Waikaraka seems at once an ironic and an appropriate place for Fred Evans to rest. Ironic, because Evans died surrounded by a crowd, was mourned by huge crowds, and was laid to rest surrounded by a crowd. Appropriate, because Evans symbolises a period in New Zealand history which has been made mysterious by both the passage of time and the changing of political fashion.

Fred Evans was shot dead in 1912 during a protracted and bitter strike in the gold mining town of Waihi south of Auckland. The thirty-three year old miner's killers were the drunken and undisciplined 'special' policemen who would reappear the following year to play a brutal and perhaps decisive role in the smashing of the revolutionary general strike called by the 'Red' Federation of Labour.
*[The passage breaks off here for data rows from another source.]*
(* ===== verification/Tracking.v ===== *)
(** * [crates/api]: the published snapshot tracks the engine

    The invariant of a [Database] between calls: the snapshot that queries read is the graph
    of the engine, and both indexes agree with it.  Calls are values of [db_call]; a call that
    fails after its batch was committed is the one that leaves the snapshot behind. *)
From S2P Require Import Prelude RustStd RustFloat Common Core Config Fs Wal Memory Batch Store Engine Recovery Checkpoint Clients Backup Index Query Database Publish.

#[local] Open Scope string_scope.
#[local] Open Scope list_scope.

Create HintDb frame.

Section tracking.
Context `{WalCodec, StorageCodec, HnswLib, IndexCodec, DatabaseCodec}.
Abbreviation state := (World * (Database * list Runtime))%type.

(** ** Computations that leave the graph alone *)

Definition engine_frame {A} (c : engine_m A) : Prop :=
  ∀ w e, e_maps (c (w, e)).2.2 = e_maps e.

Lemma engine_frame_ret {A} (a : A) : engine_frame (mret a).
Proof. done. Qed.
Lemma engine_frame_self : engine_frame self.
Proof. done. Qed.
Lemma engine_frame_modify f : (∀ e, e_maps (f e) = e_maps e) → engine_frame (modify_self f).
Proof. intros Hf w e. apply Hf. Qed.
Lemma engine_frame_lift {A} (r : Res A) : engine_frame (io_res r).
Proof. done. Qed.
Lemma engine_frame_fail {A} e : engine_frame (io_fail (A := A) e).
Proof. done. Qed.
Lemma engine_frame_wal {A} (c : wal_m A) : engine_frame (on_wal c).
Proof. intros w e. unfold on_wal. by destruct (c (w, e_wal e)) as [r [w' l']]. Qed.
Lemma engine_frame_world {A} (c : io A) : engine_frame (on_world c).
Proof. intros w e. unfold on_world. by destruct (c w). Qed.
Lemma engine_frame_bind {A B} (c : engine_m A) (f : A → engine_m B) : engine_frame c →
  (∀ a, engine_frame (f a)) → engine_frame (c ≫= f).
Proof.
  intros Hc Hf w e. unfold mbind, sm_bind. specialize (Hc w e).
  destruct (c (w, e)) as [[a|x] [w' e']]; simpl in *; [|done]. by rewrite Hf.
Qed.
Lemma engine_frame_for {A} (l : list A) (f : A → engine_m unit) : (∀ a, engine_frame (f a)) →
  engine_frame (sm_for l f).
Proof.
  intros Hf. induction l as [|a l IH]; [apply engine_frame_ret|]. simpl. by apply engine_frame_bind.
Qed.
(** ** Transactions *)

Definition run_transaction (plan : TransactionPlan) : sm (World * StorageEngine) CliExit TransactionCommitResult :=
  summary ← (λ '(w, e), let '(summary, e) := Engine.begin_transaction (default Snapshot (tp_isolation_level plan)) e in
    (Ok summary, (w, e)));
  sm_for (tp_operations plan) (λ operation,
    expect "transaction stage must work" (Engine.stage_transaction_operation (ts_transaction_id summary) operation) ;; mret tt) ;;
  expect "transaction commit must work" (Engine.commit_transaction (ts_transaction_id summary)).

Definition read_plan (plan : string) : cli TransactionPlan :=
  payload ← expect_fs "transaction plan must be readable" (fs_read_to_string (path_of_string plan));
  expect_result "transaction plan must deserialize" (json_decode_plan payload).

(** ** The recovery drill *)

Inductive DrillStop := DrillError (message : string) | DrillPanic (message : string).
Definition drill (A : Type) : Type := sm World DrillStop A.

(** [m.map_err(|error| format!("{what}: {error}"))?]. *)
Definition drill_step {A} (what : string) (m : io A) : drill A := λ w,
  let '(r, w) := m w in
  (map_err (λ f, match f with
     | Error e => DrillError (what +:+ ": " +:+ error_to_string e)
     | Panic message => DrillPanic message
     end) r, w).
Definition counted (e : StorageEngine) (r : IntegrityReport) : IntegrityReport :=
  mkReport (ir_manifest_present r) (ir_node_snapshot_valid r) (ir_edge_snapshot_valid r) (ir_wal_replay_valid r)
    (node_count e) (edge_count e) (ir_issues r).
Definition same_counts (e : StorageEngine) (nodes edges : nat) : bool :=
  (node_count e =? nodes)%nat && (edge_count e =? edges)%nat.
Definition diverged (what other : string) (nodes edges : nat) (e : StorageEngine) : DrillStop :=
  DrillError ("recovery drill " +:+ what +:+ " counts diverged: source=(" +:+ pretty (N.of_nat nodes) +:+ "," +:+
    pretty (N.of_nat edges) +:+ ") " +:+ other +:+ "=(" +:+ pretty (N.of_nat (node_count e)) +:+ "," +:+
    pretty (N.of_nat (edge_count e)) +:+ ")").
Lemma elem_of_everything p : p ∈ everything ↔ present w p.
Proof.
  unfold everything, present. rewrite elem_of_app, elem_of_elements, list_elem_of_fmap. f_equiv. split.
  - intros ([q bs] & -> & Hq%elem_of_map_to_list). by eexists.
  - intros [bs Hbs]. exists (p, bs). by rewrite elem_of_map_to_list.
Qed.

Definition tree_check (root : Path) : bool :=
  bool_decide (root ∈ dirs w) &&
  forallb (λ p, negb (below root p) || bool_decide (p = root) || bool_decide (tail p ∈ dirs w)) everything &&
  forallb (λ p, bool_decide (files w !! p = None)) (elements (dirs w)).
Lemma tree_decide root : tree_check root = true → tree_at root w.
Proof.
  unfold tree_check. rewrite !andb_true_iff, !forallb_forall, bool_decide_eq_true. intros [[Hr Hp] Hd]. split; [done| |].
  - intros name pre Hin%elem_of_everything%list_elem_of_In. specialize (Hp _ Hin). unfold below in Hp.
    rewrite !orb_true_iff, negb_true_iff, !bool_decide_eq_true, bool_decide_eq_false in Hp.
    destruct Hp as [[Hp|Heq]|?]; [|apply (f_equal length) in Heq; simpl in Heq; rewrite length_app in Heq; lia|done].
    destruct Hp. by exists (name :: pre).
  - intros pre Hin. specialize (Hd (pre ++ root)). rewrite bool_decide_eq_true in Hd. apply Hd.
    by apply list_elem_of_In, elem_of_elements.
Qed.

Definition vacant_check (root : Path) : bool := forallb (λ p, negb (below root p)) everything.
Lemma vacant_decide root : vacant_check root = true → vacant root w.
Proof.
  unfold vacant_check. rewrite forallb_forall. intros Hall pre Hin%elem_of_everything%list_elem_of_In.
  specialize (Hall _ Hin). unfold below in Hall. rewrite negb_true_iff, bool_decide_eq_false in Hall. apply Hall. by exists pre.
Qed.
End decide.

Lemma apart_decide (s d : Path) : below s d || below d s = false → apart s d.
Proof.
  unfold below. rewrite orb_false_iff, !bool_decide_eq_false. intros [Hs Hd] p q Heq.
  apply app_eq_app in Heq as (l & [[-> ->]|[-> ->]]); [apply Hs|apply Hd]; by exists l.
Qed.

Definition twin_check (d : Path) (w w' : World) : bool :=
  bool_decide (filter (λ x, below d x.1 = true) (files w') = filter (λ x, below d x.1 = true) (files w)) &&
  bool_decide (filter (λ p, below d p = true) (dirs w') = filter (λ p, below d p = true) (dirs w)).
Lemma twin_decide d w w' : twin_check d w w' = true → twin d d w w'.
Proof.
  unfold twin_check. rewrite andb_true_iff, !bool_decide_eq_true. intros [Hf Hd] pre _.
  assert (Hb : below d (pre ++ d) = true) by (unfold below; apply bool_decide_eq_true; by exists pre). split.
  - apply option_eq. intros x. assert (He : filter (λ x, below d x.1 = true) (files w') !! (pre ++ d) = Some x ↔
      filter (λ x, below d x.1 = true) (files w) !! (pre ++ d) = Some x) by (by rewrite Hf).
    rewrite !map_lookup_filter_Some in He. naive_solver.
  - assert (He : pre ++ d ∈ filter (λ p, below d p = true) (dirs w') ↔ pre ++ d ∈ filter (λ p, below d p = true) (dirs w))
      by (by rewrite Hd). rewrite !elem_of_filter in He. naive_solver.
Qed.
The defeat of the Red Feds and the outbreak of World War One in 1914 marked the end of the radical period in New Zealand labour history, and set the stage for the emergence of a gradualist Labour Party and a trade union movement devoted to partnership with employers rather than the overthrow of the wage system. A small and frustrated minority has looked back to the model of 1912 and 1913.

Fred Evans has not been completely forgotten - commemorations are still held on the anniversary of his death by small groups of Kiwi trade unionists and leftists - but he is undoubtedly an obscure figure in New Zealand history, a footnote to an era that has itself become a footnote. In 1912, though, Evans was a martyr mourned by tens of thousands of workers in Waihi and Auckland. Though he died peniless, he was buried under a handsome headstone paid for by hundreds of donations.
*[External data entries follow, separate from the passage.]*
(** ** The files of a backup

    Collecting them succeeds, and gives the same files at the same tree; the manifest of the
    backup itself is passed over. *)

Section collect.
Context `{WalCodec, StorageCodec} (s d : Path) (w w' : World).
Hypothesis Hfaults : faults w = [].
Hypothesis Hfaults' : faults w' = [].
Hypothesis Htwin : twin_but backup_file s d w w'.
Hypothesis Htree : tree_at s w.
Hypothesis Hd : d ≠ [].
Hypothesis Hno : BACKUP_MANIFEST_FILE_NAME :: s ∉ dirs w.
Hypothesis Hno' : BACKUP_MANIFEST_FILE_NAME :: d ∉ dirs w'.

Definition collect_one (fuel : nat) (root current : Path) (found : gmap string ManifestFile) (name : string)
    : io (gmap string ManifestFile) :=
  let p := name :: current in
  w ← sm_get;
  if is_dir w p then collect_backup_files_fuel fuel root p found
  else
    relative ← io_res (backup_relative root p);
    if decide (relative = BACKUP_MANIFEST_FILE_NAME) then mret found
    else
      bs ← io_err (quoted "failed to read backup file" p) (fs_read p);
      mret (<[relative := mkManifestFile relative (crc32 bs)]> found).

Definition plain_names (pre : Path) (l : list string) : list string := filter (λ name, ¬ backup_file (name :: pre)) l.

Lemma collect_skips fuel root v name pre found : backup_file (name :: pre) → name :: pre ++ root ∉ dirs v →
  collect_one fuel root (pre ++ root) found name v = (Ok found, v).
Proof.
  intros [= -> ->] Hdir. unfold collect_one. rewrite (run_bind _ _ _ v v) by done. cbn zeta. simpl app in *.
  rewrite (proj2 (is_dir_false v _)) by done. unfold backup_relative.
  change (BACKUP_MANIFEST_FILE_NAME :: [] ++ root) with ([BACKUP_MANIFEST_FILE_NAME] ++ root). rewrite strip_prefix_app.
  rewrite (run_bind _ _ _ BACKUP_MANIFEST_FILE_NAME v) by done. by rewrite decide_True.
Qed.

(** Both runs succeed, change nothing and agree. *)
Definition both {A} (m m' : io A) : Prop := ∃ a, m w = (Ok a, w) ∧ m' w' = (Ok a, w').

Lemma both_bind {A B} (m m' : io A) (f f' : A → io B) : both m m' → (∀ a, both (f a) (f' a)) → both (m ≫= f) (m' ≫= f').
Proof.
  intros (a & Hm & Hm') Hf. destruct (Hf a) as (b & Hb & Hb'). exists b.
  by rewrite (run_bind _ _ _ a w), (run_bind _ _ _ a w').
Qed.
Lemma new_records_app a x y : new_records a (x ++ y) = new_records a x ++ new_records (a + N.of_nat (length x)) y.
Proof.
  revert a. induction x as [|[kind payload] x IH]; intros a; simpl; [by rewrite N.add_0_r|].
  rewrite IH. do 2 f_equal. f_equal. lia.
Qed.
Lemma new_records_lsns ops : ∀ a r, r ∈ new_records a ops → (a ≤ lsn_of r < a + N.of_nat (length ops))%N.
Proof.
  induction ops as [|[kind payload] ops IH]; intros a r; simpl; [by intros ?%elem_of_nil|].
  intros [->|Hr%IH]%elem_of_cons; [unfold lsn_of; simpl; lia|lia].
Qed.
Lemma next_after_new ops : next_after (new_records 1 ops) = (1 + N.of_nat (length ops))%N.
Proof.
  destruct ops as [|[kind payload] ops _] using rev_ind; [done|].
  rewrite new_records_app. unfold next_after. simpl new_records at 2. rewrite last_snoc, length_app.
  unfold lsn_of. simpl. lia.
Qed.
Lemma last_new ops d : match list.last (new_records 1 ops) with Some r => lsn_of r | None => d end =
  match ops with [] => d | _ => N.of_nat (length ops) end.
Proof.
  pose proof (next_after_new ops) as Hn. unfold next_after in Hn.
  destruct (list.last (new_records 1 ops)) as [r|] eqn:Hl.
  - destruct ops; [done|lia].
  - destruct ops as [|[kind payload] ops]; [done|simpl in Hn; lia].
Qed.
Lemma new_records_payloads a ops : Forall checksummed (new_records a ops) →
  Forall (λ '(_, payload), (N.of_nat (length payload) ≤ u32_max)%N) ops.
Proof.
  revert a. induction ops as [|[kind payload] ops IH]; intros a Hall; [constructor|].
  apply list.Forall_cons in Hall as [[Hfit _] Hall]. constructor; [|by eapply IH].
  pose proof (rf_payload _ Hfit). unfold u32_max. simpl in *. lia.
Qed.

(** The records up to an LSN are a prefix. *)
Lemma kept_records t ops : (t ≤ N.of_nat (length ops))%N →
  filter (λ r, (lsn_of r <= t)%N) (new_records 1 ops) = new_records 1 (take (N.to_nat t) ops).
Proof.
  intros Ht. rewrite <-(take_drop (N.to_nat t) ops) at 1. rewrite new_records_app, list.filter_app.
  rewrite length_take, Nat.min_l by lia. rewrite filter_all, filter_none; [by rewrite app_nil_r| |].
  - intros r Hr%new_records_lsns. lia.
  - apply list.Forall_forall. intros r Hr%new_records_lsns. rewrite length_take in Hr. lia.
Qed.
The inscriptions on the middle and lower parts of the headstone read 'He died for his class' and 'Greater love hath no man, than he who layeth down his life for his friends'. Another part of the stone shows two hands shaking inside the slogan 'Workers of the World Unite'. One is reminded both of Christianity's faith in sacrifice and of syndicalism's faith in the 'one big union'. (Nonconformist Christians played an important part in the formation of early socialist groups in New Zealand, and by 1912 the syndicalist Industrial Workers of the World had become a force inside the Red Federation of Labour.)
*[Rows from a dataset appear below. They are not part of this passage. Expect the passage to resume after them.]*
(* ===== verification/Survival.v ===== *)
(** * [crates/api]: what the service acknowledged survives a crash

    The service on a working disk: requests that change the graph append to the log, and
    besides that only the metadata directory is written (the audit log, the replication and
    cluster state).  So a run of requests keeps the store durable, and opening it after a
    crash gives the graph of the acknowledged writes. *)
From S2P Require Import Prelude RustStd RustFloat Common Core Config Auth Fs Wal Memory Batch Store Engine Recovery Durability Checkpoint Clients Backup Tree Restore Index Query Ranking Executor Database Publish Tracking Observability Metrics Service Handlers Admission Serving.

#[local] Open Scope string_scope.
#[local] Open Scope list_scope.

(** ** Writing in one directory *)

(** Only files in [dir] changed, on a disk that works. *)
Definition aside (dir : Path) (w w' : World) : Prop := working w → dir_ready w dir →
  working w' ∧ dirs w' = dirs w ∧ ∀ q, tail q ≠ dir → files w' !! q = files w !! q.

Lemma aside_ready dir w w' : dirs w' = dirs w → (∀ q, tail q ≠ dir → files w' !! q = files w !! q) →
  dir_ready w dir → dir_ready w' dir.
Proof.
  intros Hd Hf. apply ready_same. intros q Hq. split; [|by rewrite Hd]. apply Hf. intros <-.
  destruct q as [|x q]; [by apply elem_of_nil in Hq|]. apply ancestors_length_le in Hq. simpl in Hq. lia.
Qed.
#[global] Instance aside_pre dir : PreOrder (aside dir).
Proof.
  split; [by intros w Hw _|]. intros w1 w2 w3 H12 H23 Hw Hr. destruct (H12 Hw Hr) as (Hw2 & Hd2 & Hf2).
  destruct (H23 Hw2 (aside_ready dir w1 w2 Hd2 Hf2 Hr)) as (Hw3 & Hd3 & Hf3). split; [done|]. split; [congruence|].
  intros q Hq. rewrite Hf3 by done. by apply Hf2.
Qed.

Definition writes_in {A} (dir : Path) (m : io A) : Prop := ∀ w, aside dir w (m w).2.

Section writes.
Context (dir : Path).

Lemma writes_ret {A} (a : A) : writes_in dir (mret a).
Proof. by intros w. Qed.
Lemma writes_res {A} (r : Res A) : writes_in dir (io_res r).
Proof. by intros w. Qed.
Lemma writes_bind {A B} (m : io A) (f : A → io B) : writes_in dir m → (∀ a, writes_in dir (f a)) → writes_in dir (m ≫= f).
Proof.
  intros Hm Hf w. unfold mbind, sm_bind. specialize (Hm w). destruct (m w) as [[a|e] w1]; [|done].
  etrans; [exact Hm|apply Hf].
Qed.
Lemma aside_file name bs w : aside dir w (set_files (<[name :: dir := bs]> (files w)) w).
Proof.
  intros Hw _. split; [split; apply Hw|]. split; [done|]. intros q Hq. cbn [set_files files].
  rewrite lookup_insert_ne; [done|]. by intros <-.
Qed.
Lemma writes_err {A} what (m : fsm A) : (∀ w, aside dir w (m w).2) → writes_in dir (io_err what m).
Proof. intros Hm w. unfold io_err, io_try. specialize (Hm w). by destruct (m w). Qed.

Lemma aside_create w : aside dir w (fs_create_dir_all dir w).2.
Proof. intros Hw Hr. by rewrite create_dir_all_again by (apply Hw || exact Hr). Qed.
Lemma aside_write name bs w : aside dir w (fs_write (name :: dir) bs w).2.
Proof.
  intros Hw Hr. unfold fs_write, mbind, sm_bind, sm_get, sm_modify. rewrite next_fault_ok by apply Hw.
  destruct (is_dir w (name :: dir)); [done|]. destruct (negb _); [done|]. by apply aside_file.
Qed.
Lemma aside_append name bs w : aside dir w (fs_append (name :: dir) bs w).2.
Proof.
  intros Hw Hr. unfold fs_append, mbind, sm_bind, sm_get, sm_modify. rewrite next_fault_ok by apply Hw.
  by apply aside_file.
Qed.
Lemma aside_open name w : aside dir w (fs_open_append (name :: dir) w).2.
Proof.
  intros Hw Hr. unfold fs_open_append. rewrite fs_call_ok by apply Hw. unfold mbind, sm_bind, sm_get, sm_modify.
  destruct (is_dir w (name :: dir)); [done|]. destruct (negb _); [done|].
  destruct (files w !! (name :: dir)); [done|]. by apply aside_file.
Qed.
Lemma aside_read p w : aside dir w (fs_read_to_string p w).2.
Proof.
  intros Hw Hr. unfold fs_read_to_string, fs_read, mbind, sm_bind. rewrite fs_call_ok by apply Hw.
  unfold mbind, sm_bind, sm_get. unfold mret, sm_ret, sm_fail. destruct (files w !! p) as [bs|]; [by destruct (utf8_valid bs)|by split_and!].
Qed.
End writes.

Create HintDb aside.
#[export] Hint Resolve writes_ret writes_res writes_bind writes_err aside_create aside_write aside_append aside_open aside_read : aside.

Section audit.
Context `{AuditCodec}.

Lemma writes_audit_read dir p : writes_in dir (read_audit_log p).
Proof.
  intros w. unfold read_audit_log. pose proof (aside_read dir p w) as Hr.
  destruct (fs_read_to_string p w) as [[payload|error] w']; [done|]. by case_decide.
Qed.
Lemma writes_append dir name event : writes_in dir (append_audit_event (name :: dir) event).
Proof. unfold append_audit_event. auto 10 with aside. Qed.
Lemma writes_prune dir name n : writes_in dir (prune_audit_log (name :: dir) n).
Proof.
  apply writes_bind.
  - apply writes_bind; [apply writes_audit_read|]. auto with aside.
  - intros [[kept removed]|]; cbn [prune_rewrite]; auto 10 with aside.
Qed.
End audit.

(** ** A durable store beside it *)

Section store.
Context `{WalCodecLaws, StorageCodecLaws}.

Definition meta_dir (c : AppConfig) : Path := subdirectory (layout_of c) "meta".

Lemma published_not_meta l p : Durability.published l p → tail p ≠ subdirectory l "meta".
Proof.
  intros [->|([|x pre] & d & -> & Hd)] Heq; simpl in Heq.
  1,2: apply (f_equal length) in Heq; simpl in Heq; lia.
  unfold subdirectory in Heq. destruct pre as [|y pre]; simpl in Heq.
  - injection Heq as ->. by set_solver.
  - injection Heq as _ Heq. apply (f_equal length) in Heq. rewrite length_app in Heq. simpl in Heq. lia.
Qed.

Lemma holds_aside root m chunks base w w' : holds root m chunks base w → dir_ready w ("meta" :: root) →
  aside ("meta" :: root) w w' → holds root m chunks base w'.
Proof.
  intros Hh Hr Ha. destruct (Ha (holds_working _ _ _ _ _ Hh) Hr) as (Hw & Hdirs & Hfiles).
  pose proof (holds_working _ _ _ _ _ Hh) as Hw0. pose proof (ho_wal _ _ _ _ _ Hh) as Hd.
  assert (Hag : agree (Durability.published (mkLayout root)) w w').
  { split; [apply Hw0|apply Hw|]. intros p Hp. split; [apply Hfiles; by apply (published_not_meta (mkLayout root))|].
    unfold is_dir. by rewrite Hdirs. }
  split.
  - split; rewrite ?Hdirs; try apply Hd; try apply Hw.
    + unfold is_dir. rewrite Hdirs. apply Hd.
    + pose proof (ds_ancestors _ _ _ Hd) as Hanc. rewrite list.Forall_forall in *. intros p Hp.
      destruct (Hanc p Hp) as [Hin Hno]. split; [done|]. rewrite Hfiles; [done|]. intros Heq.
      apply ancestors_length_le in Hp. apply (f_equal length) in Heq. destruct p; simpl in *; lia.
    + intros name Hext. rewrite <-(ds_entries _ _ _ Hd name Hext). rewrite !elem_of_entries, Hdirs, Hfiles by done. done.
    + intros id rs Hin. rewrite Hfiles by done. by apply (ds_files _ _ _ Hd).
  - eapply reads_moves; [apply reads_manifest|exact Hag|apply Hh].
  - eapply reads_moves; [apply reads_published_state|exact Hag|apply Hh].
  - eapply list.Forall_impl; [apply (ho_dirs _ _ _ _ _ Hh)|]. intros name [Hin Hnone]. rewrite Hdirs. split; [done|].
    rewrite Hfiles; [done|]. simpl. intros Heq. apply (f_equal length) in Heq. simpl in Heq. lia.
  - rewrite Hdirs. apply Hh.
  - apply Hw.
  - apply Hh.
Qed.

Lemma durable_meta_ready c n w e : durable c n w e → dir_ready w (meta_dir c).
Proof.
  intros (chunks & base & Hd). pose proof (du_dirs _ _ _ _ _ _ Hd) as Hdirs. rewrite list.Forall_forall in Hdirs.
  apply Hdirs. unfold DATA_DIRECTORIES. set_solver.
Qed.
Lemma durable_working c n w e : durable c n w e → working w.
Proof. intros (chunks & base & Hd). eapply holds_working, durable_holds, Hd. Qed.
Lemma durable_layout c n w e : durable c n w e → e_layout e = layout_of c.
Proof. intros (chunks & base & Hd). apply Hd. Qed.

(** The engine of the same store. *)
Lemma durable_holding c n w w' e chunks base : durable_state c n w e chunks base →
  holds (root_dir (layout_of c)) (e_manifest e) chunks base w' → durable c n w' e.
Proof.
  intros Hds Hh. pose proof (holds_durable c c n w w' e chunks base Hds eq_refl Hh) as Hd'.
  eapply durable_with; [..|by exists chunks, base]; try done; [apply Hds| |apply Hds].
  unfold relocated. cbn [e_wal]. rewrite <-(du_wal_root _ _ _ _ _ _ Hds). by destruct (e_wal e).
Qed.
Lemma durable_aside c n w w' e : durable c n w e → aside (meta_dir c) w w' → durable c n w' e.
Proof.
  intros Hd Ha. pose proof (durable_meta_ready _ _ _ _ Hd) as Hr. destruct Hd as (chunks & base & Hds).
  eapply durable_holding; [exact Hds|]. eapply holds_aside; [by eapply durable_holds|exact Hr|exact Ha].
Qed.
End store.

(** ** The database *)

Section database.
Context `{WalCodecLaws, StorageCodecLaws, HnswLib, IndexCodec, DatabaseCodec} (c : AppConfig).

(** Only the metadata files are written, and the engine stays. *)
Definition calm {A} (m : db_m A) : Prop := ∀ w d h, e_layout (db_engine d) = layout_of c →
  let y := m (w, (d, h)) in aside (meta_dir c) w y.2.1 ∧ db_engine y.2.2.1 = db_engine d.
The NZ History site has a tasteful and interesting page on Fred Evans, but can't avoid giving the impression that the cause the man died for is historical, if not simply ridiculous. Many Kiwi historians would agree with such an assessment: Keith Sinclair's trailblazing national history gave the Red Feds a cameo role before the birth of the 'mature' labour movement, and Sinclair's successor Michael King was also keen to downplay the organisation Evans died for as out of step with the moderation and good common sense that mark New Zealand society and therefore doomed to failure.

Others have disagreed: in his fine history of the coal mining unionism in this country the Marxist scholar Len Richardson characterised 1912 and 1913 as a time of 'revolutionary turmoil', and more recently the academic heavyweight James Belich has unearthed hospital admission records which suggest that serious street fighting was taking place in New Zealand's large cities in 1913.

Which view of Fred Evans and the Red Feds will win out? Will the grave beside the quiet waters of the Manukau remain a curiousity, or will it one day be seen as an important piece of history? The answers to these questions depend on the fortunes of the labour movement of today. Watch this space, and others like it.